Rien n’était moins dans le caractère et dans les intentions de d’Argenson que cette manière de mener une négociation, le fouet levé et tambour battant ; il ne reconnaissait plus l’agent naguère si complaisant et ne comprenait rien à cette ardeur subite de tempérament : — « M. de Puisieulx, dit-il, eut une tout autre conduite à Breda qu’il n’avait eue à La Haye,.. autant il avait réussi à ce dernier emploi par la docilité, autant il se montra à Breda d’une suffisance stupide et atrabilaire. Il voyait tout en noir et faisait des remontrances sur tout ce que je lui prescrivais,.. je l’attribuais à sa mauvaise santé… — On admirait, ajoute-t-il, ses dépêches au conseil. » — Il y avait donc une explication plus simple : c’est que ce n’était plus à lui que Puisieulx songeait à plaire.

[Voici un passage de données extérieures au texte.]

(* ===== verification/KvTriple.v ===== *)
(** Key-value database: Hoare triples over abstract states.

    [rep d σ]: the database [d] (its medium, its caches and its flags)
    represents the abstract state [σ].  [triple σ p Q]: started in any database
    that represents [σ], [p] finishes with a result [r] in a database that
    represents some [σ'] with [Q r σ'].  The rules are lemmas about [wp]. *)
From S2P Require Import Prelude FdbDef Crc32 Status FlashIO FlashSpec KvDef KvRead KvWrite KvRing KvCacheSpec.
From S2P Require Import KvSpec KvState.

(** The abstract state: the sectors, the index of the oldest one, the flags,
    the key whose cache entry may be out of date because its record is being
    replaced, and [db->cur_sector]. *)
Record kst := Kst {
  k_secs : list ksec;
  k_old : nat;
  k_gc : bool;
  k_rec : bool;
  k_last : bool;
  k_pend : option (list Z);
  k_cur : kvdb_sec_info;
}.

Definition with_secs (secs : list ksec) (σ : kst) : kst :=
  Kst secs (k_old σ) (k_gc σ) (k_rec σ) (k_last σ) (k_pend σ) (k_cur σ).
Definition with_old (o : nat) (σ : kst) : kst :=
  Kst (k_secs σ) o (k_gc σ) (k_rec σ) (k_last σ) (k_pend σ) (k_cur σ).
Definition with_gc (b : bool) (σ : kst) : kst :=
  Kst (k_secs σ) (k_old σ) b (k_rec σ) (k_last σ) (k_pend σ) (k_cur σ).
Definition with_rec (b : bool) (σ : kst) : kst :=
  Kst (k_secs σ) (k_old σ) (k_gc σ) b (k_last σ) (k_pend σ) (k_cur σ).
Definition with_last (b : bool) (σ : kst) : kst :=
  Kst (k_secs σ) (k_old σ) (k_gc σ) (k_rec σ) b (k_pend σ) (k_cur σ).
Definition with_pend (o : option (list Z)) (σ : kst) : kst :=
  Kst (k_secs σ) (k_old σ) (k_gc σ) (k_rec σ) (k_last σ) o (k_cur σ).
Definition with_cur (x : kvdb_sec_info) (σ : kst) : kst :=
  Kst (k_secs σ) (k_old σ) (k_gc σ) (k_rec σ) (k_last σ) (k_pend σ) x.

(** The keys of a database: non-empty names that fit the name buffer with
    their terminator, such that no two of them are confused by the cache of
    records (see [KvLimits.cache_prefix_match]). *)
Record key_set (keys : list Z -> Prop) : Prop := {
  ks_bytes : forall key, keys key -> Forall (fun b => 0 < b < 256) key;
  ks_short : forall key, keys key -> 0 < len key < FDB_KV_NAME_MAX;
  ks_prefix : forall key rest, keys key -> keys (key ++ rest) ->
    kv_name_crc key = kv_name_crc (key ++ rest) -> rest = [];
}.

Section rep.
Context (G : geom) (keys : list Z -> Prop).

Notation ss := (sec_size G).
Definition nsec : nat := Z.to_nat (sector_count G).

(** The record at address [a]. *)
Definition rec_loc (secs : list ksec) (a : Z) (k i : nat) (s : ksec) (r : krec) : Prop :=
  secs !! k = Some s /\ ks_recs s !! i = Some r /\ a = raddr ss k (ks_recs s) i.

(** ** The sector cache *)

(** The cache does not learn that a collection of the sector has begun. *)
Definition dirty_like (dt x : fdb_sector_dirty_status) : Prop :=
  x = dt \/ dt = FDB_SECTOR_DIRTY_GC /\ x = FDB_SECTOR_DIRTY_TRUE.

(** [x] describes the [k]-th sector [s]. *)
Record info_at (k : nat) (s : ksec) (x : kvdb_sec_info) : Prop := {
  in_ok : check_ok x = true;
  in_addr : addr x = Z.of_nat k * ss;
  in_store : store x = ks_store s;
  in_dirty : dirty_like (ks_dirty s) (dirty x);
  in_combined : combined x = SECTOR_NOT_COMBINED;
}.

(** The free space is known. *)
Definition space_at (s : ksec) (x : kvdb_sec_info) : Prop :=
  empty_kv x = addr x + ks_end s /\ remain x = ss - ks_end s.

Definition cached (secs : list ksec) (x : kvdb_sec_info) : Prop :=
  exists k s, secs !! k = Some s /\ info_at k s x /\ (empty_kv x = FAILED_ADDR \/ space_at s x).

Definition scache_ok (secs : list ksec) (t : list kvdb_sec_info) : Prop :=
  sectors_unique t /\ Forall (fun x => addr x <> FDB_DATA_UNUSED -> cached secs x) t.

(** ** The record cache *)

(** A node in use leads to a record with its checksum, written or (for the key
    [pend]) about to be replaced; no node before it has the checksum. *)
Definition node_ok (secs : list ksec) (pend : option (list Z)) (n : kv_cache_node) : Prop :=
  exists k i s r, rec_loc secs (kc_addr n) k i s r /\ kv_name_crc (kr_key r) = kc_name_crc n /\
    (kr_st r = FDB_KV_WRITE \/ pend = Some (kr_key r)).

Definition kcache_first (t : list kv_cache_node) : Prop :=
  forall i j x y, (i < j)%nat -> t !! i = Some x -> t !! j = Some y ->
    kc_addr y <> FDB_DATA_UNUSED -> kc_name_crc x <> kc_name_crc y.

Record kcache_ok (secs : list ksec) (pend : option (list Z)) (t : list kv_cache_node) : Prop := {
  ko_len : length t = 64%nat;
  ko_active : Forall active_ok t;
  ko_first : kcache_first t;
  ko_nodes : Forall (fun n => kc_addr n <> FDB_DATA_UNUSED -> node_ok secs pend n) t;
}.

(** ** The representation *)

Record swf (σ : kst) : Prop := {
  sw_len : length (k_secs σ) = nsec;
  sw_ok : Forall (ksec_ok keys ss) (k_secs σ);
  sw_old : (k_old σ < nsec)%nat;
}.

Context {W} {ST : Storage W} {SL : StorageLaws W}.

Record rep (d : fdb_kvdb W) (σ : kst) : Prop := {
  rp_geo : geo (parent d) = G;
  rp_wf : swf σ;
  rp_medium : exists m, kv_holds d m /\ secs_at ss m (k_secs σ);
  rp_old : oldest_addr (parent d) = Z.of_nat (k_old σ) * ss;
  rp_gc : gc_request d = k_gc σ;
  rp_rec : in_recovery_check d = k_rec σ;
  rp_last : last_is_complete_del d = k_last σ;
  rp_cur : cur_sector d = k_cur σ;
  rp_kv : length (kv_name (cur_kv d)) = 64%nat;
  rp_scache : scache_ok (k_secs σ) (sector_cache_table d);
  rp_kcache : kcache_ok (k_secs σ) (k_pend σ) (kv_cache_table d);
}.

Definition triple {A} (σ : kst) (p : M (fdb_kvdb W) A) (Q : A -> kst -> Prop) : Prop :=
  forall d, rep d σ -> wp p (fun r d' => exists σ', rep d' σ' /\ Q r σ') d.

(** ** Rules *)

Lemma triple_ret {A} σ (a : A) (Q : A -> kst -> Prop) : Q a σ -> triple σ (mret a) Q.
Proof. intros HQ d Hd. apply wp_ret. eauto. Qed.

Lemma triple_bind {A B} σ (p : M (fdb_kvdb W) A) (k : A -> M (fdb_kvdb W) B) Q R :
  triple σ p R -> (forall a σ', R a σ' -> triple σ' (k a) Q) -> triple σ (p ≫= k) Q.
Proof.
  intros Hp Hk d Hd. apply wp_bind. eapply wp_mono; [by apply Hp|].
  intros a d' (σ' & Hd' & HR). by eapply Hk.
Qed.

Lemma triple_mono {A} σ (p : M (fdb_kvdb W) A) (Q R : A -> kst -> Prop) :
  triple σ p R -> (forall a σ', R a σ' -> Q a σ') -> triple σ p Q.
Proof.
  intros Hp HQ d Hd. eapply wp_mono; [by apply Hp|]. intros a d' (σ' & Hd' & HR). eauto.
Qed.

Lemma triple_ext {A} σ (p q : M (fdb_kvdb W) A) Q : (forall d, p d = q d) -> triple σ p Q -> triple σ q Q.
Proof. intros E Hp d Hd. unfold wp. rewrite <- E. by apply Hp. Qed.

(** A pure fact about the state may be used. *)
Lemma triple_wf {A} σ (p : M (fdb_kvdb W) A) Q : (swf σ -> triple σ p Q) -> triple σ p Q.
Proof. intros H d Hd. by apply H; [apply Hd|]. Qed.

Lemma triple_gets {A B} σ (f : fdb_kvdb W -> A) a (k : A -> M (fdb_kvdb W) B) Q :
  (forall d, rep d σ -> f d = a) -> triple σ (k a) Q -> triple σ (gets f ≫= k) Q.
Proof. intros Hf Hk d Hd. apply wp_bind, wp_gets. rewrite (Hf d Hd). by apply Hk. Qed.

(** A value read from the state of which something is known. *)
Lemma triple_gets_some {A B} σ (f : fdb_kvdb W -> A) (P : A -> Prop) (k : A -> M (fdb_kvdb W) B) Q :
  (forall d, rep d σ -> P (f d)) -> (forall a, P a -> triple σ (k a) Q) ->
  triple σ (gets f ≫= k) Q.
Proof. intros Hf Hk d Hd. apply wp_bind, wp_gets. by apply Hk; [apply Hf|]. Qed.

Lemma triple_modify σ σ' (f : fdb_kvdb W -> fdb_kvdb W) (Q : unit -> kst -> Prop) :
  (forall d, rep d σ -> rep (f d) σ') -> Q tt σ' -> triple σ (modify f) Q.
Proof. intros Hf HQ d Hd. apply wp_modify. eauto. Qed.

Lemma triple_assert σ b (Q : unit -> kst -> Prop) : b = true -> Q tt σ -> triple σ (fdb_assert b) Q.
Proof. intros -> HQ. by apply triple_ret. Qed.

Lemma triple_loop {X R} (Inv : X -> kst -> Prop) (measure : X -> kst -> nat) fuel
    (body : X -> M (fdb_kvdb W) (X + R)) x σ (Q : R -> kst -> Prop) :
  (forall x σ, Inv x σ -> triple σ (body x) (fun r σ' =>
     match r with inl x' => Inv x' σ' /\ (measure x' σ' < measure x σ)%nat | inr r => Q r σ' end)) ->
  Inv x σ -> (measure x σ < fuel)%nat -> triple σ (loop fuel body x) Q.
Proof.
  intros Hb. revert x σ. induction fuel as [|fuel IH]; intros x σ Hx Hm; [lia|]. cbn [loop].
  eapply triple_bind; [by apply Hb|]. intros [y|r] σ' Hr; [|by apply triple_ret].
  destruct Hr. apply IH; [done|lia].
Qed.

(** *** Storage *)

Lemma rep_io d σ i m : rep d σ -> kv_holds (kv_io i d) m -> secs_at ss m (k_secs σ) ->
  rep (kv_io i d) σ.
Proof. intros [] Hi Hm. split; try done. eauto. Qed.

(** What leaves the medium as it is leaves the state as it is. *)
Lemma triple_stores {A} σ (p : M (fdb_kvdb W) A) (R : A -> Prop) :
  (forall d m, rep d σ -> kv_holds d m -> secs_at ss m (k_secs σ) -> stores p d m R) ->
  triple σ p (fun r σ' => σ' = σ /\ R r).
Proof.
  intros Hp d Hd. destruct (rp_medium _ _ Hd) as (m & Hm & Hs). eapply wp_stores; [by eapply Hp|].
  intros r i HR Hi. exists σ. split; [|done]. by eapply rep_io.
Qed.

(** One sector is rewritten, and the table of sectors with it. *)
Lemma rep_sec d σ k s s' i m m' t' pend' :
  rep d σ -> kv_holds d m -> secs_at ss m (k_secs σ) -> k_secs σ !! k = Some s ->
  kv_holds (kv_io i d) m' -> sec_at ss m' (Z.of_nat k * ss) s' ->
  (forall j : nat, j <> k -> slice m' (Z.of_nat j * ss) ss = slice m (Z.of_nat j * ss) ss) ->
  ksec_ok keys ss s' -> scache_ok (<[k := s']> (k_secs σ)) t' ->
  kcache_ok (<[k := s']> (k_secs σ)) pend' (kv_cache_table d) ->
  rep (set_sector_cache_table t' (kv_io i d)) (with_pend pend' (with_secs (<[k := s']> (k_secs σ)) σ)).
Proof.
  intros Hd Hm Hs Hk Hi Hs' Ho Hok Hsc Hkc.
  pose proof (holds_geom _ _ _ Hm) as Hg. rewrite (rp_geo _ _ Hd) in Hg.
  destruct Hd as [H1 [W1 W2 W3] H3 H4 H5 H6 H7 H8 H9 H10 H11]. split; cbn; try done.
  - split; cbn; [by rewrite length_insert| |done]. by apply Forall_insert.
  - exists m'. split; [done|]. eapply secs_at_update; [by destruct Hg|exact W2|exact Hs|done|done].
Qed.

Lemma set_sct_id (d : fdb_kvdb W) : set_sector_cache_table (sector_cache_table d) d = d.
Proof. by destruct d. Qed.

Lemma triple_stores_sec {A} σ k s s' pend' (p : M (fdb_kvdb W) A) (R : A -> Prop) (Q : A -> kst -> Prop) :
  k_secs σ !! k = Some s ->
  (forall d m, rep d σ -> kv_holds d m -> sec_at ss m (Z.of_nat k * ss) s ->
     exists m', stores p d m' R /\ sec_at ss m' (Z.of_nat k * ss) s' /\
       forall j : nat, j <> k -> slice m' (Z.of_nat j * ss) ss = slice m (Z.of_nat j * ss) ss) ->
  ksec_ok keys ss s' ->
  (forall t, scache_ok (k_secs σ) t -> scache_ok (<[k := s']> (k_secs σ)) t) ->
  (forall t, kcache_ok (k_secs σ) (k_pend σ) t -> kcache_ok (<[k := s']> (k_secs σ)) pend' t) ->
  (forall r, R r -> Q r (with_pend pend' (with_secs (<[k := s']> (k_secs σ)) σ))) ->
  triple σ p Q.
Proof.
  intros Hk Hp Hok Hsc Hkc HQ d Hd. destruct (rp_medium _ _ Hd) as (m & Hm & Hs).
  destruct (Hp d m Hd Hm (Hs k s Hk)) as (m' & Hst & Hs' & Ho).
  eapply wp_stores; [exact Hst|]. intros r i HR Hi. eexists. split; [|by apply HQ].
  pose proof (rep_sec d σ k s s' i m m' (sector_cache_table d) pend' Hd Hm Hs Hk Hi Hs' Ho Hok) as H.
  change (sector_cache_table d) with (sector_cache_table (kv_io i d)) in H at 2.
  rewrite set_sct_id in H. apply H; [by apply Hsc, Hd|by apply Hkc, Hd].
Qed.
End rep.
(* ===== verification/KvCollect.v ===== *)
(** Key-value database: the collection of garbage. *)
From S2P Require Import Prelude FdbDef Crc32 Status FlashIO FlashSpec KvDef KvRead KvWrite KvRing KvCacheSpec.
From S2P Require Import KvSpec KvState KvTriple KvBase KvLook KvSector KvIter KvDel KvAlloc KvStore KvMove KvGc.

Section collect.
Context (G : geom) (HG : geom_ok G) (keys : list Z -> Prop) (Hkeys : key_set keys).
Context {W} {ST : Storage W} {SL : StorageLaws W} {IN : Indeterminate}.
Implicit Type d : fdb_kvdb W.
Notation ss := (sec_size G).
Notation triple := (triple (W:=W) G keys).
Notation nsec := (nsec G).

(** What a collection keeps of [σ0]. *)
Definition collected (σ0 σ : kst) : Prop :=
  exists secs o, σ = with_old o (with_secs secs σ0) /\ Forall sec_stable secs /\
    live_recs secs ≡ₚ live_recs (k_secs σ0) /\ (exists e, e ∈ secs /\ ks_recs e = []).

(** The address of a sector. *)
Definition base_of (a : Z) : Prop := exists q : nat, (q < nsec)%nat /\ a = Z.of_nat q * ss.

(** ** The mark of the collection *)

Definition gc_sec (s : ksec) : ksec := KSec FDB_SECTOR_DIRTY_GC (ks_recs s).

Lemma info_at_gc k s x :
  ks_dirty s = FDB_SECTOR_DIRTY_TRUE -> info_at G k s x -> info_at G k (gc_sec s) x.
Proof.
  intros Hd [I1 I2 I3 I4 I5]. split; try done. right. split; [done|]. rewrite Hd in I4. by destruct I4 as [|[]].
Qed.

Lemma scache_gc secs k s t :
  secs !! k = Some s -> (k < nsec)%nat -> ks_dirty s = FDB_SECTOR_DIRTY_TRUE -> scache_ok G secs t ->
  scache_ok G (<[k := gc_sec s]> secs) t.
Proof.
  intros Hk Hlt Hd Ht. pose proof (scache_replace G HG secs k s (gc_sec s) id t Hk Hlt) as H.
  assert (forall i x, t !! i = Some x -> <[i := id x]> t = t) as Hid by (intros; by apply list_insert_id).
  destruct (list_find _ t) as [[i x]|] eqn:E.
  - apply list_find_Some in E as (Hi & _). rewrite (Hid _ _ Hi) in H. apply H; [done| |done].
    intros y Hy Hsp. split; [by apply info_at_gc|exact Hsp].
  - apply H; [done| |done]. intros y Hy Hsp. split; [by apply info_at_gc|exact Hsp].
Qed.

Lemma triple_mark_gc σ k s :
  k_secs σ !! k = Some s -> ks_dirty s = FDB_SECTOR_DIRTY_TRUE ->
  triple σ (up (_fdb_write_status FDB_WRITE_GRAN (Z.of_nat k * ss + SECTOR_DIRTY_OFFSET)
                  FDB_SECTOR_DIRTY_STATUS_NUM (enum_val FDB_SECTOR_DIRTY_GC) true))
    (fun _ σ' => σ' = with_secs (<[k := gc_sec s]> (k_secs σ)) σ).
Proof.
  intros Hk Hd. apply triple_wf. intros Hwf. destruct (sec_lookup G HG keys _ _ _ Hwf Hk) as (Hlt & Hok & _).
  eapply (triple_stores_sec G keys σ k s (gc_sec s) (k_pend σ) _ (fun r => r = FDB_NO_ERR)); [exact Hk|..].
  - intros d m Hr Hm Hs. eexists.
    destruct (stores_write_dirty G HG keys d m σ k s FDB_SECTOR_DIRTY_GC true) as (H1 & H2 & H3); try done.
    by rewrite Hd.
  - by apply (sec_ok_same_recs G keys s).
  - intros t. by apply scache_gc.
  - intros t. by eapply kcache_same_recs.
  - intros r _. by destruct σ.
Qed.

(** ** One sector *)

Lemma gc_at_start σ k s e :
  swf G keys σ -> k_secs σ !! k = Some s -> Forall sec_stable (k_secs σ) -> ks_dirty s = FDB_SECTOR_DIRTY_TRUE ->
  e ∈ k_secs σ -> ks_recs e = [] ->
  gc_at G (live_recs (k_secs σ)) k 0 (length (ks_recs s)) (<[k := gc_sec s]> (k_secs σ)) (gc_sec s) /\
  (0 < length (ks_recs s))%nat.
Proof.
  intros Hwf Hk Hst Hd He Hempty. destruct (sec_lookup G HG keys _ _ _ Hwf Hk) as (Hlt & Hok & _).
  pose proof (Forall_lookup_1 _ _ _ _ Hst Hk) as [Hs1 Hs2]. destruct Hs2 as [|[_ Hne]]; [congruence|].
  pose proof (so_room _ _ _ Hok Hne) as Hroom. apply list_elem_of_lookup in He as [j Hj].
  pose proof (Forall_lookup_1 _ _ _ _ Hst Hj) as [_ He2].
  assert (j <> k) as Hjk by (intros ->; congruence). split; [split|by destruct (ks_recs s); simpl; [|lia]].
  - apply list_lookup_insert_eq. by eapply lookup_lt_Some.
  - done.
  - done.
  - done.
  - intros ? ? Hj'. lia.
  - intros j' q Hj' Hq. rewrite list_lookup_insert_ne in Hq by done. by eapply (Forall_lookup_1 _ _ _ _ Hst).
  - rewrite <- (live_recs_set_dirty (k_secs σ) k FDB_SECTOR_DIRTY_GC). unfold set_dirty.
    by rewrite (alter_insert _ _ _ _ Hk).
  - exists j, e. rewrite list_lookup_insert_ne by done. split_and!; [done|by destruct He2 as [|[]]|].
    unfold ks_end in *. rewrite Hempty, drop_0. cbn [recs_len gc_sec ks_recs]. lia.
Qed.

(** The sector after its records have been moved, and formatted. *)
Lemma gc_at_end live k n secs s :
  gc_at G live k n n secs s ->
  Forall (fun r => kr_st r <> FDB_KV_WRITE) (ks_recs s) /\ Forall sec_stable (<[k := fresh_sec]> secs) /\
  live_recs (<[k := fresh_sec]> secs) ≡ₚ live /\ fresh_sec ∈ <[k := fresh_sec]> secs.
Proof.
  intros [H1 H2 H3 H4 H5 H6 H7 _].
  assert (Forall (fun r => kr_st r <> FDB_KV_WRITE) (ks_recs s)) as Hnw.
  { apply Forall_lookup. intros j q Hq. apply (H5 j); [|done]. rewrite <- H2. by eapply lookup_lt_Some. }
  pose proof (lookup_lt_Some _ _ _ H1). split_and!; [done| | |].
  - apply Forall_lookup. intros j q Hq. apply list_lookup_insert_Some in Hq as [(_ & <- & _)|[Hne Hq]];
      [apply fresh_stable|by apply (H6 j)].
  - by rewrite (live_recs_fresh _ _ _ H1).
  - apply (list_elem_of_lookup_2 _ k). by apply list_lookup_insert_eq.
Qed.

Lemma triple_set_oldest {B} σ x k (p : M (fdb_kvdb W) B) Q :
  (k < nsec)%nat -> addr x = Z.of_nat k * ss -> combined x = SECTOR_NOT_COMBINED ->
  triple (with_old (ring_idx nsec k 1) σ) p Q ->
  triple σ (d ← gets id;
            modify (fun d' => set_parent (set_oldest_addr (get_next_sector_addr d x 0) (parent d')) d');; p) Q.
Proof.
  intros Hk Hx Hc Hp. pose proof (nsec_pos G HG).
  apply triple_gets_some with (P := fun d => geo (parent d) = G); [intros d Hd; apply Hd|]. intros d Hg.
  pose proof (next_in_ring G HG d x k 0 Hg Hc Hx Hk ltac:(lia)) as E. rewrite decide_True in E by lia.
  change (Z.of_nat 0 * ss) with 0 in E. rewrite E.
  eapply triple_bind with (R := fun _ σ' => σ' = with_old (ring_idx nsec k 1) σ); [|by intros _ ? ->].
  eapply triple_modify; [|reflexivity].
  intros d' [R1 [W1 W2 W3] R3 R4 R5 R6 R7 R8 R9 R10 R11]. split; try done; [split; try done|].
  - apply ring_idx_lt. lia.
  - cbn. rewrite ring_idx_S, ring_idx_0 by lia. done.
Qed.

Lemma triple_do_gc σ0 σ k s x free arg :
  collected σ0 σ -> k_gc σ0 = true -> k_pend σ0 = None -> k_last σ0 = false -> base_of arg ->
  k_secs σ !! k = Some s -> info_at G k s x ->
  triple σ (do_gc free x arg) (fun c σ' => collected σ0 σ' /\ base_of (snd c)).
Proof.
  intros (secs & o & -> & Hst & Hlive & e & He & Hempty) Hgc Hpend Hlast (q & Hq & ->) Hk Hx.
  cbn [k_secs with_old with_secs] in Hk. pose proof (Forall_lookup_1 _ _ _ _ Hst Hk) as [Hs1 Hs2].
  unfold do_gc. rewrite (in_ok _ _ _ _ Hx). cbn [andb]. apply triple_wf. intros Hwf.
  destruct (sec_lookup G HG keys _ _ _ Hwf Hk) as (Hlt & Hok & Hend).
  pose proof (ss_range G HG). destruct (sector_base G HG k Hlt) as (Hb1 & Hb2 & _).
  destruct Hs2 as [Hd|[Hd Hne]].
  { assert (dirty x = FDB_SECTOR_DIRTY_FALSE) as Ed by (destruct (in_dirty _ _ _ _ Hx) as [|[]]; congruence).
    rewrite Ed. cbn. apply triple_ret. split; [|by exists q]. exists secs, o. eauto 10. }
  assert (dirty x = FDB_SECTOR_DIRTY_TRUE) as Ed by (destruct (in_dirty _ _ _ _ Hx) as [|[]]; congruence).
  rewrite Ed. cbn [bool_decide orb]. rewrite bool_decide_eq_true_2 by done. cbn [orb].
  destruct (sector_base G HG q Hq) as (Hq1 & Hq2 & _).
  rewrite (in_addr _ _ _ _ Hx), !u32_small by (ks_consts; lia).
  set (σ := with_old o (with_secs secs σ0)) in *.
  eapply triple_bind; [by apply (triple_mark_gc σ k s)|]. cbn beta. intros _ ? ->.
  destruct (gc_at_start σ k s e) as [Hga Hn]; try done.
  eapply triple_bind.
  { eapply triple_gc_sector_kvs; try done. by apply info_at_gc. }
  cbn beta. intros _ ? (secs2 & s2 & -> & Hga2). pose proof (ga_sec _ _ _ _ _ _ _ Hga2) as Hk2.
  apply gc_at_end in Hga2 as (Hnw & Hst2 & Hlive2 & Hfresh).
  eapply triple_bind; [by eapply (triple_format G HG keys _ k s2)|]. cbn beta. intros _ ? [_ ->].
  apply triple_set_oldest with (k := k); [done|by destruct Hx..|].
  set (σ2 := with_old _ _). apply triple_wf. intros Hwf2.
  destruct (lookup_lt_is_Some_2 (k_secs σ2) q) as [sq Hsq]; [by rewrite (sw_len _ _ _ Hwf2)|].
  eapply triple_bind; [by eapply (triple_read_sector_info G HG keys σ2 q sq)|]. cbn beta. intros r ? (-> & _ & _).
  apply triple_ret. cbn [snd]. split; [|by exists k].
  exists (<[k := fresh_sec]> secs2), (ring_idx nsec k 1). split_and!; [done|done| |by eexists].
  by rewrite Hlive2.
Qed.

(** ** The collection *)

Lemma triple_gc_check σ x :
  triple σ (sector_iterator x FDB_SECTOR_STORE_EMPTY (0, 0) (Some gc_check_cb) false)
    (fun r σ' => σ' = σ /\ base_of (snd (snd r))).
Proof.
  pose proof (nsec_pos G HG).
  apply (triple_sector_iterator G HG keys σ x _ _ _ _ (fun _ arg σ' => σ' = σ /\ base_of (snd arg))).
  - split; [done|]. exists 0%nat. split; [lia|done].
  - intros t arg ? k s y Ht (-> & Hb) Hk Hs Hy _ _. unfold gc_check_cb. rewrite (in_ok _ _ _ _ Hy).
    apply triple_ret. cbn [fst snd]. split; [done|]. exists k. split; [|by destruct Hy].
    subst k. apply ring_idx_lt. lia.
  - intros t arg ? k s Ht [-> Hb] _ _ _. done.
  - intros y arg ? [-> Hb]. done.
Qed.

(** Garbage is collected: the same records are live, and there is still an
    empty sector. *)
Lemma triple_gc_collect σ free :
  k_gc σ = true -> k_pend σ = None -> k_last σ = false -> Forall sec_stable (k_secs σ) ->
  (exists e, e ∈ k_secs σ /\ ks_recs e = []) ->
  triple σ (gc_collect_by_free_size free) (fun _ σ' => exists σ1, collected σ σ1 /\ σ' = with_gc false σ1).
Proof.
  intros Hgc Hpend Hlast Hst He. assert (collected σ σ) as H0.
  { exists (k_secs σ), (k_old σ). split_and!; try done. by destruct σ. }
  unfold gc_collect_by_free_size. eapply triple_bind; [apply triple_gc_check|].
  cbn beta. intros [x [n a]] ? [-> Ha]. cbn [snd] in Ha.
  eapply triple_bind with (R := fun _ σ' => collected σ σ').
  - destruct (n <=? FDB_GC_EMPTY_SEC_THRESHOLD); [|by apply triple_ret].
    eapply triple_bind with (R := fun _ σ' => collected σ σ'); [|intros; by apply triple_ret].
    apply (triple_sector_iterator G HG keys σ x _ _ _ _ (fun _ arg σ' => collected σ σ' /\ base_of arg)).
    + done.
    + intros t arg σ' k s y Ht [Hc Hb] _ Hs Hy _ _. eapply triple_mono; [by eapply triple_do_gc|].
      cbn beta. intros c σ'' [Hc' Hb']. by destruct (fst c).
    + intros t arg σ' k s Ht [Hc Hb] _ _ Hv. destruct Hv. by left.
    + by intros y arg σ' [Hc _].
  - cbn beta. intros _ σ1 H1. eapply triple_mono; [apply triple_set_gc|]. cbn beta. intros _ ? ->. eauto.
Qed.
End collect.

Menée pourtant d’un tel train, la négociation ne pouvait tarder à être rompue, et pour éviter cet éclat, d’Argenson, voyant que Puisieulx, ou ne trouvait pas, ou ne lui proposait aucun expédient, en chercha. un dans sa propre imagination, et voici celui dont il s’avisa. On ne s’opposerait pas à l’arrivée des plénipotentiaires autrichiens et piémontais, puisque aussi bien ils étaient en chemin et qu’il, n’y avait pas moyen de les arrêter : mais on ne les admettrait pas non plus à la conférence, on les laisserait en quelque sorte à la porte, ne prenant pas part aux délibérations et ne communiquant qu’avec

  1. Puisieulx à d’Argenson, 7, 9, 13, 17, 22 et 30 octobre 1746. (Correspondance de Hollande. — Ministère des affaires étrangères.) — Les correspondances relatives aux conférences de Breda et au congrès d’Aix-la-Chapelle sont classées dans les volumes de la Correspondance de Hollande.